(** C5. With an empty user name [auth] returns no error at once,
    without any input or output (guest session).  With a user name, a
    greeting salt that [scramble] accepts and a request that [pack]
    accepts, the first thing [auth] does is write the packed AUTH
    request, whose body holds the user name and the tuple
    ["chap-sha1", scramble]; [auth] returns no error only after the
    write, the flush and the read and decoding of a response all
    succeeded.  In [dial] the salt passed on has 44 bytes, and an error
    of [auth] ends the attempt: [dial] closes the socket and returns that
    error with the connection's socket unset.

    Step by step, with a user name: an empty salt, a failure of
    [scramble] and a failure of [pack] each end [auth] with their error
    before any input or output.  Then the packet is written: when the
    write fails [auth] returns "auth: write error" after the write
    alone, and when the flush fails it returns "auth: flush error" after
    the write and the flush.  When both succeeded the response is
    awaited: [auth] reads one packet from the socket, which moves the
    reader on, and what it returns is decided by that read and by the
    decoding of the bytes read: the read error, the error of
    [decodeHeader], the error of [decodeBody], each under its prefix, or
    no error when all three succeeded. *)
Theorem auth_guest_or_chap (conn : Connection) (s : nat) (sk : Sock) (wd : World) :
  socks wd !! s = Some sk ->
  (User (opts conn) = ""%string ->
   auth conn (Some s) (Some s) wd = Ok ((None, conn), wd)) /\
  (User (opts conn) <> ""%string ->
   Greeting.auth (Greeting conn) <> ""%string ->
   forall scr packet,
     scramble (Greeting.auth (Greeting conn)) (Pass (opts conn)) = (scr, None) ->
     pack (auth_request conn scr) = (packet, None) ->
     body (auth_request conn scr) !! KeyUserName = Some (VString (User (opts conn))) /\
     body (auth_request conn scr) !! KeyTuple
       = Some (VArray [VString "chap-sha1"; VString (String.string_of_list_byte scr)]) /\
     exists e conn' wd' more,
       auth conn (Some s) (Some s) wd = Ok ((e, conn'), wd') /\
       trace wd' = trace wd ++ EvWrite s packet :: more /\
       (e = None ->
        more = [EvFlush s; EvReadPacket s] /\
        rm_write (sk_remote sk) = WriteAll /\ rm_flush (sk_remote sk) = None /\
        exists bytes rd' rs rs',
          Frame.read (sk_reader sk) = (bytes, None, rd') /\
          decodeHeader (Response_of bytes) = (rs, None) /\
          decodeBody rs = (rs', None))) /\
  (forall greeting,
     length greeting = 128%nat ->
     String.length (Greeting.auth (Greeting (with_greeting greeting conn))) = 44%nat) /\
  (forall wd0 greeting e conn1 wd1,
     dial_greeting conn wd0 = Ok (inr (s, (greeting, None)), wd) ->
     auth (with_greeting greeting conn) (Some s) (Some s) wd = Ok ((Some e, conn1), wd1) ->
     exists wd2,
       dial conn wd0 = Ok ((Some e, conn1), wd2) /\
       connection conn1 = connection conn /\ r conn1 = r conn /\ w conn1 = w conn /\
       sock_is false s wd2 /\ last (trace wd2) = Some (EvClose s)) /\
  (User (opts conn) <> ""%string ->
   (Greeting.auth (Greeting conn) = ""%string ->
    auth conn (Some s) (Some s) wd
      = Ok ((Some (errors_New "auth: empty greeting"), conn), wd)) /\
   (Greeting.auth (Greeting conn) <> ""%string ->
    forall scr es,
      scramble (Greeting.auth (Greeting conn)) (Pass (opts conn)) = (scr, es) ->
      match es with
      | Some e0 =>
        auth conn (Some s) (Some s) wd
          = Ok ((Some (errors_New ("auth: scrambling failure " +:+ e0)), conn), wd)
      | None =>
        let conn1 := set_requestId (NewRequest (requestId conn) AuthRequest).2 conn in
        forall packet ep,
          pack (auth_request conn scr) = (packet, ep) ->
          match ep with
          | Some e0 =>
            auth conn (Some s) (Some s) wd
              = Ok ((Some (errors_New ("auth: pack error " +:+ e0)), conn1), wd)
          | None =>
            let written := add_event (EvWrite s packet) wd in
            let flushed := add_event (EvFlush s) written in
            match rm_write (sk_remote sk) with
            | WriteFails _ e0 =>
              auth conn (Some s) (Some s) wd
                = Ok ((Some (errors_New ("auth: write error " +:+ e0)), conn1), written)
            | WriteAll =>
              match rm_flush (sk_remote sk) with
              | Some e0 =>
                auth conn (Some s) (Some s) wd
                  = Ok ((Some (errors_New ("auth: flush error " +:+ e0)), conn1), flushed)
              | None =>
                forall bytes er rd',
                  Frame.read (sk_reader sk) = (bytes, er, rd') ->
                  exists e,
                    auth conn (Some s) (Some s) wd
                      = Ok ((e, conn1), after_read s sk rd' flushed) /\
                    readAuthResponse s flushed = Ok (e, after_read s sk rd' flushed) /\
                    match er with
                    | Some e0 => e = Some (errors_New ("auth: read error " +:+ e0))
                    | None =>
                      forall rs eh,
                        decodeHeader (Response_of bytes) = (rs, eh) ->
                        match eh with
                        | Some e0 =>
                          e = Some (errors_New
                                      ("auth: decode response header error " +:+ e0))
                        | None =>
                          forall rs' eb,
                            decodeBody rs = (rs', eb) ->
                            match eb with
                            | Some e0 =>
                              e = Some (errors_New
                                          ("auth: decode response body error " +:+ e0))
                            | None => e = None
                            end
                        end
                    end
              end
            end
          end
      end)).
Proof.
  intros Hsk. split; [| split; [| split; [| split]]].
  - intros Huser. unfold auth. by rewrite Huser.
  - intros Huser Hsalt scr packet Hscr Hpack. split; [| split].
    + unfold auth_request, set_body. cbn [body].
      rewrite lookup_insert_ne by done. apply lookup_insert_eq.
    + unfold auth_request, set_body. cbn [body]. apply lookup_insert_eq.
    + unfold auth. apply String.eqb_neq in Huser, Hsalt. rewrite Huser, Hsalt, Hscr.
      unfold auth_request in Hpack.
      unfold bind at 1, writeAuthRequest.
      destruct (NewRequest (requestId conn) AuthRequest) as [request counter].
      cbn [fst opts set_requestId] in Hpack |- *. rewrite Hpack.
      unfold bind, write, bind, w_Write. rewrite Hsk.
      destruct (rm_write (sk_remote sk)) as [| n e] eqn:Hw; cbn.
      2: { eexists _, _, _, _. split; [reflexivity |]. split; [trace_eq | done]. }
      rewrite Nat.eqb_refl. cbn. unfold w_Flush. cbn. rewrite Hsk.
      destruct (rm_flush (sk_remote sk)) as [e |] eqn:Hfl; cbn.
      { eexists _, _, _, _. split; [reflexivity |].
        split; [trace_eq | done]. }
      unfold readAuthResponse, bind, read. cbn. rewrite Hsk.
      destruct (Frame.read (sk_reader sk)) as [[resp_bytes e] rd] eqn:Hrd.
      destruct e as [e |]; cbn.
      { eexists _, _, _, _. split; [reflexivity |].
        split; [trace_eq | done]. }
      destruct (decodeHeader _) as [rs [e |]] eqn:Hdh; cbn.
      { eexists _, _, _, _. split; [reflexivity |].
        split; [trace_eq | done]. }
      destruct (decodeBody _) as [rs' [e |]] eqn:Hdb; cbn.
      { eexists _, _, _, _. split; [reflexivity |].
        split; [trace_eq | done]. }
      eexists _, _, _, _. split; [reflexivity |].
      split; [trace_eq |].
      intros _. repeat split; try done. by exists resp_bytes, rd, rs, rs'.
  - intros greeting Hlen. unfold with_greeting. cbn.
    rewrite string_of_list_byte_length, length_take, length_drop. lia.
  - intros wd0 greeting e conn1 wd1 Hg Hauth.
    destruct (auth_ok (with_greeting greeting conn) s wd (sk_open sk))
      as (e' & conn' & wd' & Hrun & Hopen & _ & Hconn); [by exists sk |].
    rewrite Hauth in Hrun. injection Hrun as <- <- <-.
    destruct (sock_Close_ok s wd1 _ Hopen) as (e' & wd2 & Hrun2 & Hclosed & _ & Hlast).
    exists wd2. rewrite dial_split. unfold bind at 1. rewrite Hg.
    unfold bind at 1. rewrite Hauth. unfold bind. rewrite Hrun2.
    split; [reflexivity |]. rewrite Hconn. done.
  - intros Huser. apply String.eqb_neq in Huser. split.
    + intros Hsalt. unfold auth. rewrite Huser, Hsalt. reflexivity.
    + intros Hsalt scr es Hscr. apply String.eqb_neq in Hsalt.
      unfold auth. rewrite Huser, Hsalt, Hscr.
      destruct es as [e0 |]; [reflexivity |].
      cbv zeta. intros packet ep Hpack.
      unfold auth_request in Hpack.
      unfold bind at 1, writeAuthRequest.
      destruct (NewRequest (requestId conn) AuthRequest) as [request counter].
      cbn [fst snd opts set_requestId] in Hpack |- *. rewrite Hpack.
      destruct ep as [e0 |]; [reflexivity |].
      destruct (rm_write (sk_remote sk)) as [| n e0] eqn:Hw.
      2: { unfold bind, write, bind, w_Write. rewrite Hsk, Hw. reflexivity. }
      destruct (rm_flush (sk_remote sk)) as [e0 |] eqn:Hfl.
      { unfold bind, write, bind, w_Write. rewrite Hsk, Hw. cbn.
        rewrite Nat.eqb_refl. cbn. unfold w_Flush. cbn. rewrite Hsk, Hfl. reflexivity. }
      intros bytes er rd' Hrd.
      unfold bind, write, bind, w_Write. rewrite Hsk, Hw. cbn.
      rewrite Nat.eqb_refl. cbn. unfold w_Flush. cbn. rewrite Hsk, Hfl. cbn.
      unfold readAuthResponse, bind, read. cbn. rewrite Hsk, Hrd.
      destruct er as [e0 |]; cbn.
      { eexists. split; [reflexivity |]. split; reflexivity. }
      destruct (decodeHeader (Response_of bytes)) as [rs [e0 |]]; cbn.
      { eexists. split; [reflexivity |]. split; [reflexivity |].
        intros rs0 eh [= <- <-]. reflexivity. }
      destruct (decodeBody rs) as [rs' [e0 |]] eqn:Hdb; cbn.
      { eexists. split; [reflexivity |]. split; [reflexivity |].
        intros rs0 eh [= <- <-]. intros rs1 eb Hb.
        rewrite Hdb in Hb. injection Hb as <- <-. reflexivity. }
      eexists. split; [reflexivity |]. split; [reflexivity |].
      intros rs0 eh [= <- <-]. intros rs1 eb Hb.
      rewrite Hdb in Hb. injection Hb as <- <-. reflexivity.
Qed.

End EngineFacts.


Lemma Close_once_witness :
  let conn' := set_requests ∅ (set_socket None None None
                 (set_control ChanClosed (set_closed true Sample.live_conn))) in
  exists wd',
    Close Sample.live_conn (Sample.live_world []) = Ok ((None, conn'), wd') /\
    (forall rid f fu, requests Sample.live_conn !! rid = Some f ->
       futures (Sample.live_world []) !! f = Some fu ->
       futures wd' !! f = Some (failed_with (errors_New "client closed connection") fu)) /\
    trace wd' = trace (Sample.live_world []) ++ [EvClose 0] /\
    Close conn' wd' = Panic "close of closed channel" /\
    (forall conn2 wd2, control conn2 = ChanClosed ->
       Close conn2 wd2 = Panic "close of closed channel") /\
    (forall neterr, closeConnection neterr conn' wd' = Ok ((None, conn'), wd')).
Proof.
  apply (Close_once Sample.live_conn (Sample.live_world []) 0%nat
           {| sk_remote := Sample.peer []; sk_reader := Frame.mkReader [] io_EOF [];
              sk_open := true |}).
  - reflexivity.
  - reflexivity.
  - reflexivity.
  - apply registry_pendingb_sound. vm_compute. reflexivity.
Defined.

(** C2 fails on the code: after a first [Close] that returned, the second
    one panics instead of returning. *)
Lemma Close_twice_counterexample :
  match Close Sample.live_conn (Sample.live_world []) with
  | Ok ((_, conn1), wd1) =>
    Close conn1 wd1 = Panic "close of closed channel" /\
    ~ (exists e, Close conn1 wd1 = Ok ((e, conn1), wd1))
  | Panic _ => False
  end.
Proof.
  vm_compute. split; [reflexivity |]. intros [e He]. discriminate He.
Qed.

==

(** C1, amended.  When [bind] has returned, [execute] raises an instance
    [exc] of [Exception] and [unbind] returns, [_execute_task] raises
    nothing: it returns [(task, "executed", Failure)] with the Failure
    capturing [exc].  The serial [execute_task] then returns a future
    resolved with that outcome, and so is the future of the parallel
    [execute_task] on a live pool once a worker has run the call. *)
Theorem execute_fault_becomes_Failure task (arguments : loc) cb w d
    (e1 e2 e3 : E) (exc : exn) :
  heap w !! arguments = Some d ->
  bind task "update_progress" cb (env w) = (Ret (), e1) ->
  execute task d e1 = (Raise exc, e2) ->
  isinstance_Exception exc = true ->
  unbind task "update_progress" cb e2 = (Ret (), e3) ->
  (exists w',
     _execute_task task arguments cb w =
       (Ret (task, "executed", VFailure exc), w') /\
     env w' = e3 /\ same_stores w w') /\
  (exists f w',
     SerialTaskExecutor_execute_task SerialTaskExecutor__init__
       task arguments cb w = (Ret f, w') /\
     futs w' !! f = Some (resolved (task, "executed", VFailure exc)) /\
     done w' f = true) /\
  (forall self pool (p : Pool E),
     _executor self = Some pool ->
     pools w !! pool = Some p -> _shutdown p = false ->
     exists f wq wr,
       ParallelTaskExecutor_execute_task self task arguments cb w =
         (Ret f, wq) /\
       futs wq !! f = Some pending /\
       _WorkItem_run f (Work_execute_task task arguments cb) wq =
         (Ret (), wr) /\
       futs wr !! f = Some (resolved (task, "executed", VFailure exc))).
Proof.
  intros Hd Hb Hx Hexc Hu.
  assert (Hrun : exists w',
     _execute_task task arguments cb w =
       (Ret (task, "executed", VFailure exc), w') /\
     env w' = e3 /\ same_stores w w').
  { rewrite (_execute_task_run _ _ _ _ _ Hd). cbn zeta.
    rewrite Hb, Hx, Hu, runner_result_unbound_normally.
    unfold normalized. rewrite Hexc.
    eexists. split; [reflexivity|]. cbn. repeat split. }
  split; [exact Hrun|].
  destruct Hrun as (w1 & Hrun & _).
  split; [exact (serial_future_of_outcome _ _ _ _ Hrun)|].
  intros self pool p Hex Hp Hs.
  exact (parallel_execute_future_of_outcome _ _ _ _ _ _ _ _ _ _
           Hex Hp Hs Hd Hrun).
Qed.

• [Task brief]: Above this instruction are the records; retype exactly the lines from the one containing "(** C5. With" up to and including the one containing "and an error".

• [Task output]:
(** C5. With an empty user name [auth] returns no error at once,
    without any input or output (guest session).  With a user name, a
    greeting salt that [scramble] accepts and a request that [pack]
    accepts, the first thing [auth] does is write the packed AUTH
    request, whose body holds the user name and the tuple
    ["chap-sha1", scramble]; [auth] returns no error only after the
    write, the flush and the read and decoding of a response all
    succeeded.  In [dial] the salt passed on has 44 bytes, and an error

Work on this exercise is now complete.